Ideally, all wavelength channels can be served with a single pump source.
Nonlinear Frequency Conversion
Some multi-wavelength laser sources utilize some kind of nonlinear frequency conversion, for example frequency doubling, and output the frequency-doubled light together with some residual laser light. For obtaining more closely spaced wavelengths, one can use one or more Raman lasers. With optical fiber technology, one can realize multi-stage Raman converters generating multiple wavelength outputs.
Spectral Beam Combining
Another possibility is to realize a multi-line laser by spectral beam combining with the outputs of separate lasers. With those and the beam combining optics in a single housing, the device is essentially usable like a single laser. However, it must then be ensured that the focusing and alignment of the different beams are accurately and stably arranged. It depends on the application to which extent such requirements are critical. They may not be critical e.g. if the different wavelength components are anyway spatially separated for the application.
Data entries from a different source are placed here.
(* ===== verification/MemoryFacts.v ===== *)
(** * What the operations on memory leave alone

    Operations on memory change the memory, the place where the next search for
    an address starts, and, for the ones that visit another address space, the
    active address space; they end.  The laws of the class [MemLaws] are what
    this needs of the memory. *)

From Stdlib Require Import ZArith Lia Bool.
From stdpp Require Import base numbers list option gmap.
From S2P Require Import Prelude.
From S2P Require Import Abi.
From S2P Require Import Machine.
From S2P Require Import Paging.
From S2P Require Import MemoryManager.

#[local] Open Scope Z_scope.
#[local] Open Scope kernel_scope.

(** A read returns a word and changes nothing, or faults; a word that was
    written to the entry 1021 of the root table is read back. *)
Class MemLaws (M : Type) {HM : MemOps M} : Prop := {
  read_spec s a x : mm_read s a x = RPanic \/ exists v, mm_read s a x = ROk x v;
  write_spec s a v x : mm_write s a v x = RPanic \/ exists x', mm_write s a v x = ROk x' tt;
  write_read_l1 s v x x' :
    mm_write s (l1_entry 1021) v x = ROk x' tt -> mm_read s (l1_entry 1021) x' = ROk x' v;
  alloc_ends pid x : mm_alloc_page pid x <> RStuck;
  claim_ends addr pid action x : mm_claim_release_move addr pid action x <> RStuck;
  release_all_ends s pid x : mm_release_all s pid x <> RStuck
}.

(** The page of a process without the places where the searches start. *)
Definition core (p : ProcessImpl) : ProcessImpl :=
  set_inner (set_default_last 0 (set_message_last 0 (inner p))) p.

(** The step from [m] to [m'] is one on memory; [S] are the address spaces it
    may leave active. *)
Definition mem_step {M} (S : Z -> Prop) (m m' : Machine M) : Prop :=
  pt_current m' = pt_current m /\ pt_table m' = pt_table m /\ supervisor m' = supervisor m /\
  core <$> impls m' = core <$> impls m /\ (satp m' = satp m \/ S (satp m')).

(** No other address space, and any. *)
Definition here (s : Z) : Prop := False.
Definition anywhere (s : Z) : Prop := True.

Definition mem_op {M A} (S : Z -> Prop) (f : Machine M -> outcome Error (Machine M) A) : Prop :=
  forall m, sat (f m) (fun m' _ => mem_step S m m') (fun m' _ => mem_step S m m').

Create HintDb mem_op discriminated.

Lemma vpn1_range virt : 0 <= vpn1 virt < 1024.
Proof.
  unfold vpn1. rewrite (land_mask _ 10) by (done || lia). apply Z.mod_pos_bound. lia.
Qed.

Lemma vpn0_range virt : 0 <= vpn0 virt < 1024.
Proof.
  unfold vpn0. rewrite (land_mask _ 10) by (done || lia). apply Z.mod_pos_bound. lia.
Qed.

Lemma vpn1_l0_table v : 0 <= v < 1024 -> vpn1 (l0_table v) = 1021.
Proof.
  intros Hv. unfold vpn1, l0_table, shr32. rewrite (land_mask _ 10), shiftr_div by (done || lia).
  change (22 mod 32) with 22. unfold PAGE_TABLE_OFFSET, PAGE_SIZE.
  replace ((4282384384 + v * 4096) / 2 ^ 22) with 1021; [done |].
  apply (Z.div_unique _ _ _ (v * 4096)); lia.
Qed.

Lemma make_entry_valid phys : has_flag (make_entry phys MMU_VALID) MMU_VALID = true.
Proof.
  unfold has_flag, make_entry, MMU_VALID. apply negb_true_iff, Z.eqb_neq. intros H.
  assert (Hb : Z.testbit (Z.land (Z.lor (shl32 (shr32 phys 12) 10) 1) 1) 0 = true)
    by (rewrite Z.land_spec, Z.lor_spec, orb_true_r; done).
  by rewrite H in Hb.
Qed.

Section MemOp.
Context {M : Type} {HM : MemOps M} {HL : MemLaws M}.

Implicit Type m : Machine M.

Lemma mem_step_refl S m : mem_step S m m.
Proof. unfold mem_step. split_and!; auto. Qed.

Lemma mem_step_memory S m x : mem_step S m (set_memory x m).
Proof. unfold mem_step. split_and!; auto. Qed.

Lemma mem_step_trans S m1 m2 m3 : mem_step S m1 m2 -> mem_step S m2 m3 -> mem_step S m1 m3.
Proof.
  intros (? & ? & ? & ? & Hs1) (? & ? & ? & ? & Hs2). split_and!; try congruence.
  destruct Hs2 as [-> |]; auto.
Qed.

Lemma mem_step_mono (S S' : Z -> Prop) m m' :
  (forall s, S s -> S' s) -> mem_step S m m' -> mem_step S' m m'.
Proof. intros HS (? & ? & ? & ? & [? | ?]); split_and!; auto. Qed.

Lemma mem_op_mono (S S' : Z -> Prop) {A} (f : Machine M -> outcome Error (Machine M) A) :
  (forall s, S s -> S' s) -> mem_op S f -> mem_op S' f.
Proof. intros HS Hf m. eapply sat_mono; [apply Hf | |]; intros; by eapply mem_step_mono. Qed.

Lemma mem_op_bind S {A B} (f : Machine M -> outcome Error (Machine M) A)
    (g : A -> Machine M -> outcome Error (Machine M) B) :
  mem_op S f -> (forall a, mem_op S (g a)) -> mem_op S (bind f g).
Proof.
  intros Hf Hg m. sat_step. eapply sat_mono; [apply Hf | | done]. intros m1 a H1. cbn in H1.
  eapply sat_mono; [apply Hg | |]; intros m2 ? H2; by eapply mem_step_trans.
Qed.

Lemma mem_op_ret S {A} (a : A) : mem_op S (ret (S := Machine M) a).
Proof. intros m. apply mem_step_refl. Qed.

Lemma mem_op_fail S {A} e : mem_op S (fail (S := Machine M) (A := A) e).
Proof. intros m. apply mem_step_refl. Qed.

Lemma mem_op_gets S {A} (f : Machine M -> A) : mem_op S (gets f).
Proof. intros m. apply mem_step_refl. Qed.

Lemma mem_op_assert S b : mem_op S (M := M) (assert_ b).
Proof. intros m. sat_step. apply mem_step_refl. Qed.

Lemma mem_op_ok_or S {A} (o : option A) e : mem_op S (M := M) (ok_or o e).
Proof. intros m. sat_step; apply mem_step_refl. Qed.

Lemma mem_op_lift S {A} (r : result A) : mem_op S (M := M) (lift_result r).
Proof. destruct r; [apply mem_op_ret | apply mem_op_fail]. Qed.

Lemma mem_op_unwrap_result S {A} (f : Machine M -> outcome Error (Machine M) A) :
  mem_op S f -> mem_op S (unwrap_result f).
Proof. intros Hf m. sat_step. eapply sat_mono; [apply Hf | done | done]. Qed.

Lemma mem_op_attempt S {A} (f : Machine M -> outcome Error (Machine M) A) :
  mem_op S f -> mem_op S (attempt f).
Proof. intros Hf m. sat_step. apply Hf. Qed.

Lemma mem_op_ok S {A} (f : Machine M -> outcome Error (Machine M) A) : mem_op S f -> mem_op S (ok f).
Proof. intros Hf m. sat_step. apply Hf. Qed.

Lemma mem_op_map_err S {A} g (f : Machine M -> outcome Error (Machine M) A) :
  mem_op S f -> mem_op S (map_err g f).
Proof. intros Hf m. sat_step. apply Hf. Qed.

Lemma mem_op_for_each S {A} (l : list A) (f : A -> Machine M -> outcome Error (Machine M) unit) :
  (forall x, mem_op S (f x)) -> mem_op S (for_each l f).
Proof. intros Hf. induction l; [apply mem_op_ret | by apply mem_op_bind]. Qed.

Lemma mem_op_with_memory S {A} (f : M -> outcome Error M A) :
  (forall x, f x <> RStuck) -> mem_op S (with_memory f).
Proof.
  intros Hf m. apply sat_zoom. specialize (Hf (memory m)).
  destruct (f _); try done; apply mem_step_memory.
Qed.

Lemma mem_op_alloc S pid : mem_op S (M := M) (with_memory (mm_alloc_page pid)).
Proof. apply mem_op_with_memory. intros. apply alloc_ends. Qed.

Lemma mem_op_claim S addr pid action :
  mem_op S (M := M) (with_memory (mm_claim_release_move addr pid action)).
Proof. apply mem_op_with_memory. intros. apply claim_ends. Qed.

Lemma mem_op_release_all S s pid : mem_op S (M := M) (with_memory (mm_release_all s pid)).
Proof. apply mem_op_with_memory. intros. apply release_all_ends. Qed.

(** Words *)
Lemma sat_rd addr m (Q : Machine M -> Z -> Prop) (X : Machine M -> Error -> Prop) :
  (forall v, mm_read (satp m) addr (memory m) = ROk (memory m) v -> Q m v) -> sat (rd addr m) Q X.
Proof.
  intros HQ. unfold rd. sat_step. sat_step. apply sat_zoom.
  destruct (read_spec (satp m) addr (memory m)) as [-> | [v Hv]]; [done |]. rewrite Hv. cbn.
  destruct m. by apply HQ.
Qed.

Lemma sat_wr addr v m (Q : Machine M -> unit -> Prop) (X : Machine M -> Error -> Prop) :
  (forall x, mm_write (satp m) addr v (memory m) = ROk x tt -> Q (set_memory x m) tt) ->
  sat (wr addr v m) Q X.
Proof.
  intros HQ. unfold wr. sat_step. sat_step. apply sat_zoom.
  destruct (write_spec (satp m) addr v (memory m)) as [-> | [x Hx]]; [done |]. rewrite Hx. cbn. auto.
Qed.

Lemma mem_op_rd S addr : mem_op S (M := M) (rd addr).
Proof. intros m. apply sat_rd. intros. apply mem_step_refl. Qed.

Lemma mem_op_wr S addr v : mem_op S (M := M) (wr addr v).
Proof. intros m. apply sat_wr. intros. apply mem_step_memory. Qed.

Lemma mem_op_current_pid S : mem_op S (M := M) current_pid.
Proof. apply mem_op_gets. Qed.

Lemma mem_op_arch_current_pid S : mem_op S (M := M) arch_current_pid.
Proof. intros m. unfold arch_current_pid. sat_step. apply mem_step_refl. Qed.
End MemOp.

#[export] Hint Resolve mem_op_ret mem_op_fail mem_op_gets mem_op_assert mem_op_ok_or mem_op_lift
  mem_op_alloc mem_op_claim mem_op_release_all mem_op_rd mem_op_wr mem_op_current_pid
  mem_op_arch_current_pid : mem_op.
Dual-wavelength Laser Diodes
Dual-wavelength laser diodes can also be made and are commercially available. Some, however, have two different laser diodes with different wavelengths realized in close proximity on a single semiconductor chip. Their radiation will therefore not exhibit a full spatial overlap. Such devices are used for reading digital data from different types of optical media such as CD-ROMs, DVD and blue-ray disks.
In other cases, a single laser cavity is used and has different (separately pumped) sections for different wavelengths .
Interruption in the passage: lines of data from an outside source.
Record space_rep (s : Z) (x : Memory) (A : Space) : Prop := {
  sr_mode : Z.testbit s 31 = true;
  sr_table v1 : 0 <= v1 < 1023 -> has_table s v1 x = sp_table A v1;
  sr_entry v1 v0 : 0 <= v1 < 1023 -> 0 <= v0 < 1024 -> sp_table A v1 = true ->
    leaf s v1 v0 x = sp_entry A v1 v0;
  sr_pointer v1 : 0 <= v1 < 1023 -> sp_table A v1 = true -> is_leaf (root_entry s v1 x) = false;
  sr_windows : sp_table A 1021 = true /\ sp_table A 1022 = true;
  sr_root : window_entry (sp_entry A 1022 0) (satp_root s);
  sr_window v1 : 0 <= v1 < 1023 ->
    if sp_table A v1 then window_entry (sp_entry A 1021 v1) (table s v1 x)
    else has_flag (sp_entry A 1021 v1) MMU_VALID = false
}.

(** The tables of an address space, and their pages. *)
Inductive table_slot : Type := Root | Leaf (v1 : Z).

Definition page_of (s : Z) (k : table_slot) (x : Memory) : Z :=
  match k with Root => satp_root s | Leaf v1 => table s v1 x end.
Definition live_slot (s : Z) (k : table_slot) (x : Memory) : Prop :=
  match k with Root => True | Leaf v1 => 0 <= v1 < 1023 /\ has_table s v1 x = true end.

(** The memory holds the address spaces [sp]: their tables are different pages,
    none of which is free. *)
Record holds (x : Memory) (sp : gmap Z Space) : Prop := {
  ho_ok : memory_ok x;
  ho_space s A : sp !! s = Some A -> space_rep s x A;
  ho_distinct s k s' k' : is_Some (sp !! s) -> is_Some (sp !! s') -> live_slot s k x -> live_slot s' k' x ->
    page_of s k x = page_of s' k' x -> s = s' /\ k = k';
  ho_taken s k : is_Some (sp !! s) -> live_slot s k x -> page_of s k x ∉ free_pages x
}.

Lemma page_of_aligned s k x : page_of s k x mod 4096 = 0.
Proof. destruct k; [apply satp_root_aligned | apply table_aligned]. Qed.

(** ** Accesses through the windows *)

Section Holds.
Context (x : Memory) (sp : gmap Z Space) (H : holds x sp).

(** The words of two tables are different. *)
Lemma slot_word_ne s k i s' k' j :
  is_Some (sp !! s) -> is_Some (sp !! s') -> live_slot s k x -> live_slot s' k' x ->
  0 <= i < 1024 -> 0 <= j < 1024 -> (s, k, i) <> (s', k', j) ->
  page_of s k x + i * 4 <> page_of s' k' x + j * 4.
Proof.
  intros Hs Hs' Hk Hk' Hi Hj Hne E. apply page_word_inj in E as [E ->]; [| apply page_of_aligned..| done | done].
  destruct (ho_distinct _ _ H s k s' k') as [-> ->]; done.
Qed.

Lemma reaches_root s A : sp !! s = Some A -> reaches s 1022 0 (satp_root s) x.
Proof.
  intros Hs. destruct (ho_space _ _ H s A Hs) as [Hm Ht He Hp [_ Hw] Hr _].
  split; [done | by rewrite Ht | by apply Hp | by rewrite He].
Qed.

Lemma reaches_table s A v1 :
  sp !! s = Some A -> 0 <= v1 < 1023 -> sp_table A v1 = true -> reaches s 1021 v1 (table s v1 x) x.
Proof.
  intros Hs Hv Ht1. destruct (ho_space _ _ H s A Hs) as [Hm Ht He Hp [Hw _] _ Hwin].
  split; [done | by rewrite Ht | by apply Hp |]. rewrite He by (done || lia).
  specialize (Hwin v1 Hv). by rewrite Ht1 in Hwin.
Qed.
End Holds.

(** ** Changes of the tables *)

Lemma live_leaf x sp s A v1 :
  holds x sp -> sp !! s = Some A -> 0 <= v1 < 1023 -> sp_table A v1 = true -> live_slot s (Leaf v1) x.
Proof. intros H Hs Hv Ht. split; [done |]. by rewrite (sr_table _ _ _ (ho_space _ _ H s A Hs)). Qed.

(** If no root table changes, the tables stay where they are. *)
Section SameRoots.
Context (x x' : Memory) (sp : gmap Z Space).
Context (Hroot : forall s v1, is_Some (sp !! s) -> 0 <= v1 < 1024 -> root_entry s v1 x' = root_entry s v1 x).

Lemma same_has_table s v1 : is_Some (sp !! s) -> 0 <= v1 < 1024 -> has_table s v1 x' = has_table s v1 x.
Proof. intros Hs Hv. unfold has_table. by rewrite Hroot. Qed.

Lemma same_table s v1 : is_Some (sp !! s) -> 0 <= v1 < 1024 -> table s v1 x' = table s v1 x.
Proof. intros Hs Hv. unfold table. by rewrite Hroot. Qed.

Lemma same_live s k : is_Some (sp !! s) -> live_slot s k x' -> live_slot s k x.
Proof.
  intros Hs. destruct k as [| v1]; [done |]. intros [Hv Ht]. split; [done |].
  by rewrite <- same_has_table by (done || lia).
Qed.

Lemma same_page_of s k : is_Some (sp !! s) -> live_slot s k x' -> page_of s k x' = page_of s k x.
Proof. intros Hs. destruct k as [| v1]; [done |]. intros [Hv _]. by apply same_table; [| lia]. Qed.
End SameRoots.

Lemma root_entry_poke_leaf x sp s A v1 v0 e s' u :
  holds x sp -> sp !! s = Some A -> 0 <= v1 < 1023 -> sp_table A v1 = true -> 0 <= v0 < 1024 ->
  is_Some (sp !! s') -> 0 <= u < 1024 ->
  root_entry s' u (poke (table s v1 x + v0 * 4) e x) = root_entry s' u x.
Proof.
  intros H Hs Hv1 Ht Hv0 Hs' Hu. assert (live_slot s (Leaf v1) x) by by eapply live_leaf.
  apply word_poke_ne. by apply (slot_word_ne x sp H s' Root u s (Leaf v1) v0).
Qed.

(** Writing an entry that is not part of a window. *)
Lemma holds_set_entry x sp s A v1 v0 e :
  holds x sp -> sp !! s = Some A -> 0 <= v1 < 1023 -> sp_table A v1 = true -> 0 <= v0 < 1024 ->
  ~ window v1 v0 ->
  holds (poke (table s v1 x + v0 * 4) e x) (<[s := set_entry v1 v0 e A]> sp).
Proof.
  intros H Hs Hv1 Ht Hv0 Hw. set (x' := poke _ e x).
  assert (Hlive : live_slot s (Leaf v1) x) by by eapply live_leaf.
  assert (His : forall s', is_Some (<[s := set_entry v1 v0 e A]> sp !! s') -> is_Some (sp !! s')).
  { intros s'. rewrite lookup_insert_is_Some. intros [<- | [_ ?]]; [by eexists | done]. }
  assert (Hroot : forall s' u, is_Some (sp !! s') -> 0 <= u < 1024 -> root_entry s' u x' = root_entry s' u x).
  { intros s' u Hs' Hu. by eapply root_entry_poke_leaf. }
  assert (Hleaf : forall s' u w, is_Some (sp !! s') -> live_slot s' (Leaf u) x -> 0 <= w < 1024 ->
            leaf s' u w x' = if decide (s' = s /\ u = v1 /\ w = v0) then e else leaf s' u w x).
  { intros s' u w Hs' Hu Hw'. unfold leaf. rewrite (same_table x x' sp Hroot) by (done || apply Hu || (destruct Hu; lia)).
    case_decide as Hd.
    - destruct Hd as (-> & -> & ->). unfold x'. by rewrite word_poke, decide_True.
    - apply word_poke_ne. apply (slot_word_ne x sp H s' (Leaf u) w s (Leaf v1) v0); try done. intros [= -> -> ->]. by apply Hd. }
  assert (Hsp : forall s' A', sp !! s' = Some A' -> space_rep s' x' (if decide (s' = s) then set_entry v1 v0 e A' else A')).
  { intros s' A' Hs'. assert (HS : is_Some (sp !! s')) by by eexists.
    destruct (ho_space _ _ H s' A' Hs') as [Hm Htab Hent Hptr Hwins Hr Hwin].
    assert (E : forall u, sp_table (if decide (s' = s) then set_entry v1 v0 e A' else A') u = sp_table A' u)
      by (intros; by case_decide).
    assert (Ew : forall u w, window u w ->
              sp_entry (if decide (s' = s) then set_entry v1 v0 e A' else A') u w = sp_entry A' u w).
    { intros u w Huw. case_decide; [| done]. cbn. rewrite decide_False; [done |]. intros [-> ->]. done. }
    split; try done.
    - intros u Hu. rewrite E, <- Htab by done. apply (same_has_table x x' sp); (done || lia).
    - intros u w Hu Hw'. rewrite E. intros Hut.
      rewrite Hleaf, Hent by (done || (eapply live_leaf; eauto)).
      destruct (decide (s' = s)) as [-> |]; cbn; repeat case_decide; intuition congruence.
    - intros u Hu. rewrite E. intros. rewrite Hroot by (done || lia). by apply Hptr.
    - by rewrite !E.
    - rewrite Ew; [done | by right].
    - intros u Hu. rewrite E, Ew by (by left). rewrite (same_table x x' sp) by (done || lia). by apply Hwin. }
  split.
  - eapply words_only_ok; [apply words_only_poke | apply H].
  - intros s' A' Hs'. destruct (decide (s' = s)) as [-> | Hne].
    + rewrite lookup_insert_eq in Hs'. injection Hs' as <-. specialize (Hsp s A Hs). by rewrite decide_True in Hsp.
    + rewrite lookup_insert_ne in Hs' by done. specialize (Hsp s' A' Hs'). by rewrite decide_False in Hsp.
  - intros s1 k1 s2 k2 H1%His H2%His Hk1 Hk2 E.
    rewrite !(same_page_of x x' sp Hroot) in E by done.
    by apply (ho_distinct _ _ H); [| | eapply same_live.. |].
  - intros s1 k1 H1%His Hk1. rewrite (same_page_of x x' sp Hroot) by done.
    rewrite (words_only_free x x') by apply words_only_poke. apply (ho_taken _ _ H); [done | by eapply same_live].
Qed.

Lemma free_pages_elem x p :
  memory_ok x -> p ∈ free_pages x -> 0 <= p < 4294967296 /\ p mod 4096 = 0.
Proof.
  intros [[Hs0 Hs] _ He _] (i & Hi & ->)%free_of_elem. split; [lia |]. by rewrite Z.mod_add.
Qed.

Lemma free_of_rest base l p rest : free_of base l = p :: rest -> p ∉ rest.
Proof.
  revert base. induction l as [| [pid |] l IH]; intros base; cbn; [done | apply IH |].
  intros [= -> <-] (i & _ & E)%free_of_elem. lia.
Qed.

(** A new leaf table [p], which was free: its root entry and its entry in the
    window are written, and it is zeroed. *)
Section NewTable.
Context (x x' : Memory) (sp : gmap Z Space) (s : Z) (A : Space) (v1 p : Z) (rest : list Z).
Context (H : holds x sp) (Hs : sp !! s = Some A) (Hv1 : 0 <= v1 < 1023) (Hno : sp_table A v1 = false).
Context (Hfree : free_pages x = p :: rest) (Hok' : memory_ok x') (Hfree' : free_pages x' = rest).
Context (Hroot : word (satp_root s + v1 * 4) x' = make_entry p MMU_VALID).
Context (Hwin : word (table s 1021 x + v1 * 4) x' = make_leaf p window_flags).
Context (Hzero : forall i, 0 <= i < 1024 -> word (p + i * 4) x' = 0).
Context (Hrest : forall q, q <> satp_root s + v1 * 4 -> q <> table s 1021 x + v1 * 4 ->
  (forall i, 0 <= i < 1024 -> q <> p + i * 4) -> word q x' = word q x).

Lemma new_table_range : 0 <= p < 4294967296 /\ p mod 4096 = 0.
Proof. apply (free_pages_elem x); [apply H |]. rewrite Hfree. by left. Qed.

Lemma new_table_fresh s' k : is_Some (sp !! s') -> live_slot s' k x -> page_of s' k x <> p.
Proof. intros Hs' Hk E. apply (ho_taken _ _ H s' k Hs' Hk). rewrite Hfree, E. by left. Qed.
Laser Diodes + Fiber Amplifier
There are also there are also multi-line laser sources based on multiple seed laser diodes with different wavelengths and a fiber amplifier for boosting the output power. This approach allows for high power with perfect spatial overlap. Also, it gives one high flexibility concerning the distribution of powers over the different wavelength channels, wavelength tuning, common or separate power modulation of the different channels, etc. However, this approach is limited to cases where all involved wavelength are within the amplification band of a certain active fiber.